Existem milhares de pessoas que realizaram procedimentos estéticos para melhorar sua autoestima. Carla Jerke Hanauer, de 40 anos, explicou que realizou uma abdominoplastia por conta do excesso de pele resultante de suas gestações.
“Isso me incomodava muito! Resolvi, então, fazer isso para ter minha autoestima de volta. Confesso que não me arrependo em nada, hoje me sinto realizada e muito feliz”.
Carla também mencionou que tentou praticar exercícios físicos, mas buscava um resultado mais imediato devido às dores nas costas. “Foi a melhor coisa que fiz”, relata Carla após sua cirurgia.
Padrões de beleza afetando crianças
As crianças não aprendem os padrões de beleza na escola da mesma forma que aprendem a ler e escrever, mas, com o mundo digital explícito, elas estão desenvolvendo noção desse conceito. Elas observam muito, mesmo sem contato com a tecnologia. Percebem, por exemplo, que as bonecas vêm maquiadas, que parentes próximos falam muito sobre perder peso e que até os desenhos apresentam padrões de beleza da sociedade.
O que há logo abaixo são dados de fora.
Definition struct_netns_sysctl_ipv6 : ctype :=
  CStruct "netns_sysctl_ipv6" {{
    MField (CPtr "struct ctl_table_header") "hdr";
    MField (CPtr "struct ctl_table_header") "route_hdr";
    MField (CPtr "struct ctl_table_header") "icmp_hdr";
    MField (CPtr "struct ctl_table_header") "frags_hdr";
    MField (CPtr "struct ctl_table_header") "xfrm6_hdr";
    MField c_int "bindv6only";
    MField c_int "flush_delay";
    MField c_int "ip6_rt_max_size";
    MField c_int "ip6_rt_gc_min_interval";
    MField c_int "ip6_rt_gc_timeout";
    MField c_int "ip6_rt_gc_interval";
    MField c_int "ip6_rt_gc_elasticity";
    MField c_int "ip6_rt_mtu_expires";
    MField c_int "ip6_rt_min_advmss";
    MField c_int "multipath_hash_policy";
    MField c_int "flowlabel_consistency";
    MField c_int "auto_flowlabels";
    MField c_int "icmpv6_time";
    MField c_int "icmpv6_echo_ignore_all";
    MField c_int "icmpv6_echo_ignore_multicast";
    MField c_int "icmpv6_echo_ignore_anycast";
    MField (CArray c_ulong 4) "icmpv6_ratemask";
    MField (CPtr "long unsigned int") "icmpv6_ratemask_ptr";
    MField c_int "anycast_src_echo_reply";
    MField c_int "ip_nonlocal_bind";
    MField c_int "fwmark_reflect";
    MField c_int "idgen_retries";
    MField c_int "idgen_delay";
    MField c_int "flowlabel_state_ranges";
    MField c_int "flowlabel_reflect";
    MField c_int "max_dst_opts_cnt";
    MField c_int "max_hbh_opts_cnt";
    MField c_int "max_dst_opts_len";
    MField c_int "max_hbh_opts_len";
    MField c_int "seg6_flowlabel";
    MField bool_t "skip_notify_on_dev_down" }}.

Definition struct_dst_ops : ctype :=
  CStruct "dst_ops" {{
    MField c_ushort "family";
    MField c_uint "gc_thresh";
    MField (CPtr "int (*)(...)") "gc";
    MField (CPtr "struct dst_entry * (*)(...)") "check";
    MField (CPtr "unsigned int (*)(...)") "default_advmss";
    MField (CPtr "unsigned int (*)(...)") "mtu";
    MField (CPtr "u32 * (*)(...)") "cow_metrics";
    MField (CPtr "void (*)(...)") "destroy";
    MField (CPtr "void (*)(...)") "ifdown";
    MField (CPtr "struct dst_entry * (*)(...)") "negative_advice";
    MField (CPtr "void (*)(...)") "link_failure";
    MField (CPtr "void (*)(...)") "update_pmtu";
    MField (CPtr "void (*)(...)") "redirect";
    MField (CPtr "int (*)(...)") "local_out";
    MField (CPtr "struct neighbour * (*)(...)") "neigh_lookup";
    MField (CPtr "void (*)(...)") "confirm_neigh";
    MField (CPtr "struct kmem_cache") "kmem_cachep";
    MField struct_percpu_counter "pcpuc_entries";
    MBits c_long "" 64;
    MBits c_long "" 64;
    MBits c_long "" 64;
    MBits c_long "" 64 }}.

Definition struct_netns_ipv6 : ctype :=
  CStruct "netns_ipv6" {{
    MField struct_netns_sysctl_ipv6 "sysctl";
    MField (CPtr "struct ipv6_devconf") "devconf_all";
    MField (CPtr "struct ipv6_devconf") "devconf_dflt";
    MField (CPtr "struct inet_peer_base") "peers";
    MField (CPtr "struct fqdir") "fqdir";
    MField (CPtr "struct xt_table") "ip6table_filter";
    MField (CPtr "struct xt_table") "ip6table_mangle";
    MField (CPtr "struct xt_table") "ip6table_raw";
    MField (CPtr "struct xt_table") "ip6table_security";
    MField (CPtr "struct xt_table") "ip6table_nat";
    MField (CPtr "struct fib6_info") "fib6_null_entry";
    MField (CPtr "struct rt6_info") "ip6_null_entry";
    MField (CPtr "struct rt6_statistics") "rt6_stats";
    MField struct_timer_list "ip6_fib_timer";
    MField (CPtr "struct hlist_head") "fib_table_hash";
    MField (CPtr "struct fib6_table") "fib6_main_tbl";
    MField struct_list_head "fib6_walkers";
    MBits c_long "" 64;
    MBits c_long "" 64;
    MBits c_long "" 64;
    MBits c_long "" 64;
    MBits c_long "" 64;
    MField struct_dst_ops "ip6_dst_ops";
    MField rwlock_t "fib6_walker_lock";
    MField spinlock_t "fib6_gc_lock";
    MField c_uint "ip6_rt_gc_expire";
    MField c_ulong "ip6_rt_last_gc";
    MField (CPtr "struct sock *") "icmp_sk";
    MField (CPtr "struct sock") "ndisc_sk";
    MField (CPtr "struct sock") "tcp_sk";
    MField (CPtr "struct sock") "igmp_sk";
    MField (CPtr "struct sock") "mc_autojoin_sk";
    MField atomic_t "dev_addr_genid";
    MField atomic_t "fib6_sernum";
    MField (CPtr "struct seg6_pernet_data") "seg6_data";
    MField (CPtr "struct fib_notifier_ops") "notifier_ops";
    MField (CPtr "struct fib_notifier_ops") "ip6mr_notifier_ops";
    MField c_uint "ipmr_seq";
    MField (CStruct "" {{
      MField struct_hlist_head "head";
      MField spinlock_t "lock";
      MField u32 "seq" }}) "ip6addrlbl_table";
    MBits c_long "" 64;
    MBits c_long "" 64 }}.

Definition struct_netns_nf : ctype :=
  CStruct "netns_nf" {{
    MField (CPtr "struct proc_dir_entry") "proc_netfilter";
    MField (CPtr "struct nf_queue_handler") "queue_handler";
    MField (CArray (CPtr "struct nf_logger") 13) "nf_loggers";
    MField (CPtr "struct ctl_table_header") "nf_log_dir_header";
    MField (CArray (CPtr "struct nf_hook_entries") 5) "hooks_ipv4";
    MField (CArray (CPtr "struct nf_hook_entries") 5) "hooks_ipv6";
    MField (CArray (CPtr "struct nf_hook_entries") 3) "hooks_arp";
    MField bool_t "defrag_ipv4";
    MField bool_t "defrag_ipv6" }}.

Definition struct_netns_xt : ctype :=
  CStruct "netns_xt" {{
    MField (CArray struct_list_head 13) "tables";
    MField bool_t "notrack_deprecated_warning";
    MField bool_t "clusterip_deprecated_warning" }}.

Definition struct_nf_generic_net : ctype :=
  CStruct "nf_generic_net" {{
    MField c_uint "timeout" }}.

Definition struct_nf_tcp_net : ctype :=
  CStruct "nf_tcp_net" {{
    MField (CArray c_uint 14) "timeouts";
    MField c_int "tcp_loose";
    MField c_int "tcp_be_liberal";
    MField c_int "tcp_max_retrans" }}.

Definition struct_nf_udp_net : ctype :=
  CStruct "nf_udp_net" {{
    MField (CArray c_uint 2) "timeouts" }}.

Definition struct_nf_icmp_net : ctype :=
  CStruct "nf_icmp_net" {{
    MField c_uint "timeout" }}.

Definition struct_nf_dccp_net : ctype :=
  CStruct "nf_dccp_net" {{
    MField c_int "dccp_loose";
    MField (CArray c_uint 10) "dccp_timeout" }}.

Definition struct_nf_sctp_net : ctype :=
  CStruct "nf_sctp_net" {{
    MField (CArray c_uint 10) "timeouts" }}.

Definition struct_nf_gre_net : ctype :=
  CStruct "nf_gre_net" {{
    MField struct_list_head "keymap_list";
    MField (CArray c_uint 2) "timeouts" }}.

Definition struct_nf_ip_net : ctype :=
  CStruct "nf_ip_net" {{
    MField struct_nf_generic_net "generic";
    MField struct_nf_tcp_net "tcp";
    MField struct_nf_udp_net "udp";
    MField struct_nf_icmp_net "icmp";
    MField struct_nf_icmp_net "icmpv6";
    MField struct_nf_dccp_net "dccp";
    MField struct_nf_sctp_net "sctp";
    MField struct_nf_gre_net "gre" }}.

Definition struct_netns_ct : ctype :=
  CStruct "netns_ct" {{
    MField atomic_t "count";
    MField c_uint "expect_count";
    MField struct_delayed_work "ecache_dwork";
    MField bool_t "ecache_dwork_pending";
    MField bool_t "auto_assign_helper_warned";
    MField (CPtr "struct ctl_table_header") "sysctl_header";
    MField c_uint "sysctl_log_invalid";
    MField c_int "sysctl_events";
    MField c_int "sysctl_acct";
    MField c_int "sysctl_auto_assign_helper";
    MField c_int "sysctl_tstamp";
    MField c_int "sysctl_checksum";
    MField (CPtr "struct ct_pcpu") "pcpu_lists";
    MField (CPtr "struct ip_conntrack_stat") "stat";
    MField (CPtr "struct nf_ct_event_notifier") "nf_conntrack_event_cb";
    MField (CPtr "struct nf_exp_event_notifier") "nf_expect_event_cb";
    MField struct_nf_ip_net "nf_ct_proto";
    MField c_uint "labels_used" }}.

Definition struct_netns_nf_frag : ctype :=
  CStruct "netns_nf_frag" {{
    MField (CPtr "struct fqdir") "fqdir" }}.

Definition struct_netns_bpf : ctype :=
  CStruct "netns_bpf" {{
    MField (CArray (CPtr "struct bpf_prog") 1) "progs";
    MField (CArray (CPtr "struct bpf_link") 1) "links" }}.

Definition struct_xfrm_policy_hash : ctype :=
  CStruct "xfrm_policy_hash" {{
    MField (CPtr "struct hlist_head") "table";
    MField c_uint "hmask";
    MField u8 "dbits4";
    MField u8 "sbits4";
    MField u8 "dbits6";
    MField u8 "sbits6" }}.

Definition struct_xfrm_policy_hthresh : ctype :=
  CStruct "xfrm_policy_hthresh" {{
    MField struct_work_struct "work";
    MField seqlock_t "lock";
    MField u8 "lbits4";
    MField u8 "rbits4";
    MField u8 "lbits6";
    MField u8 "rbits6" }}.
Se uma criança assiste apenas a desenhos de princesas com o “padrão clássico e aceitável” de serem brancas, magras, com cabelo liso e comprido, o que ela terá como parâmetro de beleza? O mesmo acontece com narrativas que envolvem apenas super-heróis fortes, cheios de músculos, que sempre vencem no final de uma história.
Kamyle Vitória, de 20 anos, compartilhou sua experiência com o bullying que sofreu na infância e na adolescência por não se encaixar nos padrões estéticos. Ela decidiu que cultivar o amor próprio era essencial para superar as inseguranças e ainda ajuda outras pessoas que passam por situações semelhantes às que ela vivenciou. Kamyle se sente agora segura e confiante, aceitando a si mesma com carisma e simpatia, livre dos padrões sociais que antes a afligiam.
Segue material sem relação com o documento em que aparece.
Definition struct_signal_struct : ctype :=
  CStruct "signal_struct" {{
    MField refcount_t "sigcnt";
    MField atomic_t "live";
    MField c_int "nr_threads";
    MField struct_list_head "thread_head";
    MField wait_queue_head_t "wait_chldexit";
    MField (CPtr "struct task_struct") "curr_target";
    MField struct_sigpending "shared_pending";
    MField struct_hlist_head "multiprocess";
    MField c_int "group_exit_code";
    MField c_int "notify_count";
    MField (CPtr "struct task_struct") "group_exit_task";
    MField c_int "group_stop_count";
    MField c_uint "flags";
    MBits c_uint "is_child_subreaper" 1;
    MBits c_uint "has_child_subreaper" 1;
    MField c_int "posix_timer_id";
    MField struct_list_head "posix_timers";
    MField struct_hrtimer "real_timer";
    MField ktime_t "it_real_incr";
    MField (CArray struct_cpu_itimer 2) "it";
    MField struct_thread_group_cputimer "cputimer";
    MField struct_posix_cputimers "posix_cputimers";
    MField (CArray (CPtr "struct pid") 4) "pids";
    MField atomic_t "tick_dep_mask";
    MField (CPtr "struct pid") "tty_old_pgrp";
    MField c_int "leader";
    MField (CPtr "struct tty_struct") "tty";
    MField seqlock_t "stats_lock";
    MField u64 "utime";
    MField u64 "stime";
    MField u64 "cutime";
    MField u64 "cstime";
    MField u64 "gtime";
    MField u64 "cgtime";
    MField struct_prev_cputime "prev_cputime";
    MField c_ulong "nvcsw";
    MField c_ulong "nivcsw";
    MField c_ulong "cnvcsw";
    MField c_ulong "cnivcsw";
    MField c_ulong "min_flt";
    MField c_ulong "maj_flt";
    MField c_ulong "cmin_flt";
    MField c_ulong "cmaj_flt";
    MField c_ulong "inblock";
    MField c_ulong "oublock";
    MField c_ulong "cinblock";
    MField c_ulong "coublock";
    MField c_ulong "maxrss";
    MField c_ulong "cmaxrss";
    MField struct_task_io_accounting "ioac";
    MField c_ulonglong "sum_sched_runtime";
    MField (CArray struct_rlimit 16) "rlim";
    MField c_uint "audit_tty";
    MField (CPtr "struct tty_audit_buf") "tty_audit_buf";
    MField bool_t "oom_flag_origin";
    MField c_short "oom_score_adj";
    MField c_short "oom_score_adj_min";
    MField (CPtr "struct mm_struct") "oom_mm";
    MField struct_mutex "cred_guard_mutex";
    MField struct_mutex "exec_update_mutex" }}.

Definition struct_rseq : ctype :=
  CStruct "rseq" {{
    MField __u32 "cpu_id_start";
    MField __u32 "cpu_id";
    MField (CUnion "" {{
      MField __u64 "ptr64";
      MField __u64 "ptr" }}) "rseq_cs";
    MField __u32 "flags";
    MBits c_long "" 32;
    MBits c_long "" 64 }}.

Definition struct_sched_class : ctype :=
  CStruct "sched_class" {{
    MField (CPtr "struct sched_class") "next";
    MField (CPtr "void (*)(...)") "enqueue_task";
    MField (CPtr "void (*)(...)") "dequeue_task";
    MField (CPtr "void (*)(...)") "yield_task";
    MField (CPtr "bool (*)(...)") "yield_to_task";
    MField (CPtr "void (*)(...)") "check_preempt_curr";
    MField (CPtr "struct task_struct * (*)(...)") "pick_next_task";
    MField (CPtr "void (*)(...)") "put_prev_task";
    MField (CPtr "void (*)(...)") "set_next_task";
    MField (CPtr "int (*)(...)") "balance";
    MField (CPtr "int (*)(...)") "select_task_rq";
    MField (CPtr "void (*)(...)") "migrate_task_rq";
    MField (CPtr "void (*)(...)") "task_woken";
    MField (CPtr "void (*)(...)") "set_cpus_allowed";
    MField (CPtr "void (*)(...)") "rq_online";
    MField (CPtr "void (*)(...)") "rq_offline";
    MField (CPtr "void (*)(...)") "task_tick";
    MField (CPtr "void (*)(...)") "task_fork";
    MField (CPtr "void (*)(...)") "task_dead";
    MField (CPtr "void (*)(...)") "switched_from";
    MField (CPtr "void (*)(...)") "switched_to";
    MField (CPtr "void (*)(...)") "prio_changed";
    MField (CPtr "unsigned int (*)(...)") "get_rr_interval";
    MField (CPtr "void (*)(...)") "update_curr";
    MField (CPtr "void (*)(...)") "task_change_group" }}.

Definition struct_sighand_struct : ctype :=
  CStruct "sighand_struct" {{
    MField spinlock_t "siglock";
    MField refcount_t "count";
    MField wait_queue_head_t "signalfd_wqh";
    MField (CArray struct_k_sigaction 64) "action" }}.

Definition struct_io_context : ctype :=
  CStruct "io_context" {{
    MField atomic_long_t "refcount";
    MField atomic_t "active_ref";
    MField atomic_t "nr_tasks";
    MField spinlock_t "lock";
    MField c_ushort "ioprio";
    MField c_int "nr_batch_requests";
    MField c_ulong "last_waited";
    MField struct_xarray "icq_tree";
    MField (CPtr "struct io_cq") "icq_hint";
    MField struct_hlist_head "icq_list";
    MField struct_work_struct "release_work" }}.

Definition struct_qstr : ctype :=
  CStruct "qstr" {{
    MField (CUnion "" {{
      MField (CStruct "" {{
        MField u32 "hash";
        MField u32 "len" }}) "";
      MField u64 "hash_len" }}) "";
    MField (CPtr "unsigned char") "name" }}.

Definition struct_delayed_call : ctype :=
  CStruct "delayed_call" {{
    MField (CPtr "void (*)(...)") "fn";
    MField (CPtr "void") "arg" }}.

Definition struct_bio_list : ctype :=
  CStruct "bio_list" {{
    MField (CPtr "struct bio") "head";
    MField (CPtr "struct bio") "tail" }}.

Definition struct_blk_plug : ctype :=
  CStruct "blk_plug" {{
    MField struct_list_head "mq_list";
    MField struct_list_head "cb_list";
    MField c_ushort "rq_count";
    MField bool_t "multiple_queues" }}.

Definition struct_reclaim_state : ctype :=
  CStruct "reclaim_state" {{
    MField c_ulong "reclaimed_slab" }}.

Definition struct_fprop_local_percpu : ctype :=
  CStruct "fprop_local_percpu" {{
    MField struct_percpu_counter "events";
    MField c_uint "period";
    MField raw_spinlock_t "lock" }}.

Definition enum_wb_reason : ctype :=
  CEnum "wb_reason" [("WB_REASON_BACKGROUND", 0);
    ("WB_REASON_VMSCAN", 1);
    ("WB_REASON_SYNC", 2);
    ("WB_REASON_PERIODIC", 3);
    ("WB_REASON_LAPTOP_TIMER", 4);
    ("WB_REASON_FS_FREE_SPACE", 5);
    ("WB_REASON_FORKER_THREAD", 6);
    ("WB_REASON_FOREIGN_FLUSH", 7);
    ("WB_REASON_MAX", 8)].

Definition struct_bdi_writeback : ctype :=
  CStruct "bdi_writeback" {{
    MField (CPtr "struct backing_dev_info") "bdi";
    MField c_ulong "state";
    MField c_ulong "last_old_flush";
    MField struct_list_head "b_dirty";
    MField struct_list_head "b_io";
    MField struct_list_head "b_more_io";
    MField struct_list_head "b_dirty_time";
    MField spinlock_t "list_lock";
    MField (CArray struct_percpu_counter 4) "stat";
    MField (CPtr "struct bdi_writeback_congested") "congested";
    MField c_ulong "bw_time_stamp";
    MField c_ulong "dirtied_stamp";
    MField c_ulong "written_stamp";
    MField c_ulong "write_bandwidth";
    MField c_ulong "avg_write_bandwidth";
    MField c_ulong "dirty_ratelimit";
    MField c_ulong "balanced_dirty_ratelimit";
    MField struct_fprop_local_percpu "completions";
    MField c_int "dirty_exceeded";
    MField enum_wb_reason "start_all_reason";
    MField spinlock_t "work_lock";
    MField struct_list_head "work_list";
    MField struct_delayed_work "dwork";
    MField c_ulong "dirty_sleep";
    MField struct_list_head "bdi_node";
    MField struct_percpu_ref "refcnt";
    MField struct_fprop_local_percpu "memcg_completions";
    MField (CPtr "struct cgroup_subsys_state") "memcg_css";
    MField (CPtr "struct cgroup_subsys_state") "blkcg_css";
    MField struct_list_head "memcg_node";
    MField struct_list_head "blkcg_node";
    MField (CUnion "" {{
      MField struct_work_struct "release_work";
      MField struct_callback_head "rcu" }}) "" }}.

Definition struct_backing_dev_info : ctype :=
  CStruct "backing_dev_info" {{
    MField u64 "id";
    MField struct_rb_node "rb_node";
    MField struct_list_head "bdi_list";
    MField c_ulong "ra_pages";
    MField c_ulong "io_pages";
    MField (CPtr "congested_fn") "congested_fn";
    MField (CPtr "void") "congested_data";
    MField struct_kref "refcnt";
    MField c_uint "capabilities";
    MField c_uint "min_ratio";
    MField c_uint "max_ratio";
    MField c_uint "max_prop_frac";
    MField atomic_long_t "tot_write_bandwidth";
    MField struct_bdi_writeback "wb";
    MField struct_list_head "wb_list";
    MField struct_xarray "cgwb_tree";
    MField struct_rb_root "cgwb_congested_tree";
    MField struct_mutex "cgwb_release_mutex";
    MField struct_rw_semaphore "wb_switch_rwsem";
    MField wait_queue_head_t "wb_waitq";
    MField (CPtr "struct device") "dev";
    MField (CArray c_char 64) "dev_name";
    MField (CPtr "struct device") "owner";
    MField struct_timer_list "laptop_mode_wb_timer";
    MField (CPtr "struct dentry") "debug_dir" }}.

Definition struct_css_set : ctype :=
  CStruct "css_set" {{
    MField (CArray (CPtr "struct cgroup_subsys_state") 11) "subsys";
    MField refcount_t "refcount";
    MField (CPtr "struct css_set") "dom_cset";
    MField (CPtr "struct cgroup") "dfl_cgrp";
    MField c_int "nr_tasks";
    MField struct_list_head "tasks";
    MField struct_list_head "mg_tasks";
    MField struct_list_head "dying_tasks";
    MField struct_list_head "task_iters";
    MField (CArray struct_list_head 11) "e_cset_node";
    MField struct_list_head "threaded_csets";
    MField struct_list_head "threaded_csets_node";
    MField struct_hlist_node "hlist";
    MField struct_list_head "cgrp_links";
    MField struct_list_head "mg_preload_node";
    MField struct_list_head "mg_node";
    MField (CPtr "struct cgroup") "mg_src_cgrp";
    MField (CPtr "struct cgroup") "mg_dst_cgrp";
    MField (CPtr "struct css_set") "mg_dst_cset";
    MField bool_t "dead";
    MField struct_callback_head "callback_head" }}.

Definition struct_perf_event_groups : ctype :=
  CStruct "perf_event_groups" {{
    MField struct_rb_root "tree";
    MField u64 "index" }}.

Definition struct_perf_event_context : ctype :=
  CStruct "perf_event_context" {{
    MField (CPtr "struct pmu") "pmu";
    MField raw_spinlock_t "lock";
    MField struct_mutex "mutex";
    MField struct_list_head "active_ctx_list";
    MField struct_perf_event_groups "pinned_groups";
    MField struct_perf_event_groups "flexible_groups";
    MField struct_list_head "event_list";
    MField struct_list_head "pinned_active";
    MField struct_list_head "flexible_active";
    MField c_int "nr_events";
    MField c_int "nr_active";
    MField c_int "is_active";
    MField c_int "nr_stat";
    MField c_int "nr_freq";
    MField c_int "rotate_disable";
    MField c_int "rotate_necessary";
    MField refcount_t "refcount";
    MField (CPtr "struct task_struct") "task";
    MField u64 "time";
    MField u64 "timestamp";
    MField (CPtr "struct perf_event_context") "parent_ctx";
    MField u64 "parent_gen";
    MField u64 "generation";
    MField c_int "pin_count";
    MField c_int "nr_cgroups";
    MField (CPtr "void") "task_ctx_data";
    MField struct_callback_head "callback_head" }}.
“Sempre tratei o mal com o bem, aprendi a ter amor próprio e isso me ajudou”, comenta Kamyle.
Hoje, muitas influenciadoras digitais estão promovendo um conceito mais realista, apesar dos padrões de beleza estarem enraizados há muitos anos. O movimento 'Body Positive' (positividade corporal), também em alta nas redes sociais, busca encorajar as pessoas a se aceitarem como são. Vivemos em uma época em que postar uma foto real, sem pele perfeita, com acnes e manchas, é um ato de coragem. No entanto, apesar da luta contra o padrão de beleza imposto à sociedade, ainda persiste a tendência de esconder e desvalorizar a beleza natural em favor de corpos irreais.
Os procedimentos estéticos podem ser uma escolha, mas não devem se tornar tão comuns a ponto de obscurecer a beleza natural do próprio corpo. A autoestima é um grande aliado da saúde mental e juntos influenciam um possível transtorno de imagem corporal. É possível manter a autenticidade sem perder o encanto e a beleza. Valorizar e promover a beleza e os corpos reais é o primeiro passo para valorizar a si mesmo.